The synchronization of patch index is tested by computing the hash of inventory, and comparing it with the hash of inventory stored in repo_state. This test is run whenever patch index is used (by some command that modifies the repository). If the patch index is not in sync, patch index is updated.

Patch index is automatically updated whenever the repository state changes. Automatic update was tested to be working upon apply, record, push, pull, amend-record, obliterate, unrecord, tag.

Automatic Creation

Patch index is automatically created when running darcs log FILE or when running darcs annotate FILE.

If the user interrupts patch index building with Ctrl-C, the repository is marked as having its patch index disabled. The only way to build it then is manually, running darcs optimize enable-patch-index.

Algorithm for creation of patch index

The algorithm first looks through each patch in the repository, and associates every patch to “changes” made to files. The change could be Touch, CreateFile, CreateDir, Remove, Rename, Invalid, DuplicateTouch.

For example, a patch p with primitives “addfile f”, “hunk f” and “move g h” has changes CreateFile f, Touch f, Rename g h.

The conversion from a primitive-patch to a change is mostly a straightforward one-to-one mapping. However a directory move primitive-patch can have multiple Rename changes. A directory move will have renames for the directory and all files in that directory.

The end result of this pass will be a list of patch id’s, each patch id being associated with some changes.

The patch index is recursively build using this result. Let there be a patch index pi { repo_state, fid_map, fp_map, touch_map } build with all patches until a patch with id pid. pid has some changes associated with it:

  • Touch f: Let the file id of file f, be fid. touch_map will be updated, such that fid will have pid associated with it.
  • CreateFile f: New spans will be started on fid_map, and fp_map. pid will be associated with fid in touch_map. touch map will indicate that f is a file.
  • CreateDir f: New spans will be started on fid_map, and fp_map. pid will be associated with fid in touch_map. touch map will indicate that f is a directory.
  • Remove f: The span associated with fp in fid_map, and fid in fp_map will end. pid will be associated with fid in touch map.
  • Rename f1 f2: The old spans in fid_map and fp_map will end, and new spans will be started. pid will be associated with fid in touch map.
  • Invalid : is ignored
  • DuplicateTouch f: Is treated the same way as Touch

Algorithm for patch index update

The algorithm first finds the common prefix and the dissimilar suffixes between the patches in the repository and the patches tracked by patch index. The patch index of the common prefix is computed by undoing the dissimilar suffix of the patch index. The suffix of the repository is applied on the intermediate patch index, giving the updated patch index.

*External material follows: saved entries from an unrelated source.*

(** * Sidebar navigation, layout shell and settings table of suna-agent

    A shallow embedding of
    - [frontend/src/components/sidebar/nav-agents.tsx]
      ([ThreadItem], [NavAgents], [handleThreadClick]),
    - [frontend/src/components/layout/app-providers.tsx] ([AppProviders]),
    - [frontend/src/components/dashboard/layout-content.tsx]
      ([DashboardLayoutContent]),
    - [frontend/src/components/sidebar/sidebar-left.tsx]
      ([SidebarLeft]: the route-change effect and [handleKeyDown];
      [FloatingMobileMenuButton]),
    - [backend/supabase/migrations/20250815120000_create_settings_table.sql]
      (table [settings], trigger [handle_settings_updated_at]).

    React components are pure functions from hook results to an element
    tree; event handlers and effects are functions on the state they
    close over; the SQL statements are functions on the table that can
    fail with a constraint violation. *)

From Stdlib Require Import String Ascii List Bool ZArith Lia.
From stdpp Require Import base option list.
Import ListNotations.

Local Open Scope string_scope.
Local Open Scope list_scope.

(** ** JavaScript strings

    The strings of the program (thread ids, paths, key names) are
    sequences of code units; [String.string] is a sequence of bytes, which
    is the same thing for the ASCII text the program handles. *)

Module JS.

(** [s.startsWith(p)] *)
Fixpoint startsWith (s p : string) {struct p} : bool :=
  match p, s with
  | EmptyString, _ => true
  | String _ _, EmptyString => false
  | String c p', String d s' =>
      if Ascii.eqb c d then startsWith s' p' else false
  end.

(** [s.includes(p)]: [p] starts at some position of [s]. *)
Fixpoint includes (s p : string) : bool :=
  startsWith s p ||
  match s with
  | EmptyString => false
  | String _ s' => includes s' p
  end.

(** Truthiness of a string: every string but the empty one. *)
Definition truthy (s : string) : bool :=
  match s with EmptyString => false | String _ _ => true end.

(** [a || b] where [a] is a string that may be [undefined]. *)
Definition or_else (a : option string) (b : string) : string :=
  match a with
  | Some s => if truthy s then s else b
  | None => b
  end.

(** [p] occurs in [s] as a contiguous run. *)
Definition substring_of (p s : string) : Prop :=
  exists pre post, s = (pre ++ p ++ post)%string.

End JS.

(** ** Element trees

    What a component returns.  [Null] is what React draws for [null] and
    for [false]; [Fragment] is [<>...</>].  Of the attributes, those that
    depend on data ([href], [iconName], the conditional part of
    [className]) are kept; constant styling classes and React's [key]s,
    which are not drawn, are left out. *)

#[local] Set Warnings "-register-all".

Inductive Element : Type :=
| Null
| Text (s : string)
| Fragment (children : list Element)
| Elem (tag : string) (attrs : list (string * string))
       (children : list Element).

(** Whether an element with tag [tag] occurs in the tree. *)
Fixpoint mentions (tag : string) (e : Element) : bool :=
  match e with
  | Null | Text _ => false
  | Fragment cs => existsb (mentions tag) cs
  | Elem t _ cs => String.eqb t tag || existsb (mentions tag) cs
  end.

(** The value of attribute [a], if the element has it. *)
Definition attr (a : string) (e : Element) : option string :=
  match e with
  | Elem _ attrs _ =>
      match find (fun kv => String.eqb (fst kv) a) attrs with
      | Some kv => Some (snd kv)
      | None => None
      end
  | _ => None
  end.

(** What is drawn: the tree with [Null]s dropped and fragments spliced
    into their parent. *)
Fixpoint drawn (e : Element) : list Element :=
  match e with
  | Null => []
  | Text s => [Text s]
  | Fragment cs => flat_map drawn cs
  | Elem t attrs cs => [Elem t attrs (flat_map drawn cs)]
  end.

The undo works as follows: The spans in fp_map and fid_map with the start patch and the end patch both in the prefix will not be changed. The spans which have the start patch and the end patch in the suffix will be removed. The span with start patch in prefix and end patch in suffix will be modified to not have an end patch. In touch_map, the patches in the suffix will be removed. If the patches corresponding to a fid become empty, the fid entry is removed.

Performance

Patch index greatly improves the performance of commands darcs log and darcs annotate.

However it makes commands like record, amend, obliterate and pull a little slower, because of patch index synchronization.

The commands darcs optimize enable-patch-index and darcs optimize disable-patch-index can be used to check the performance changes.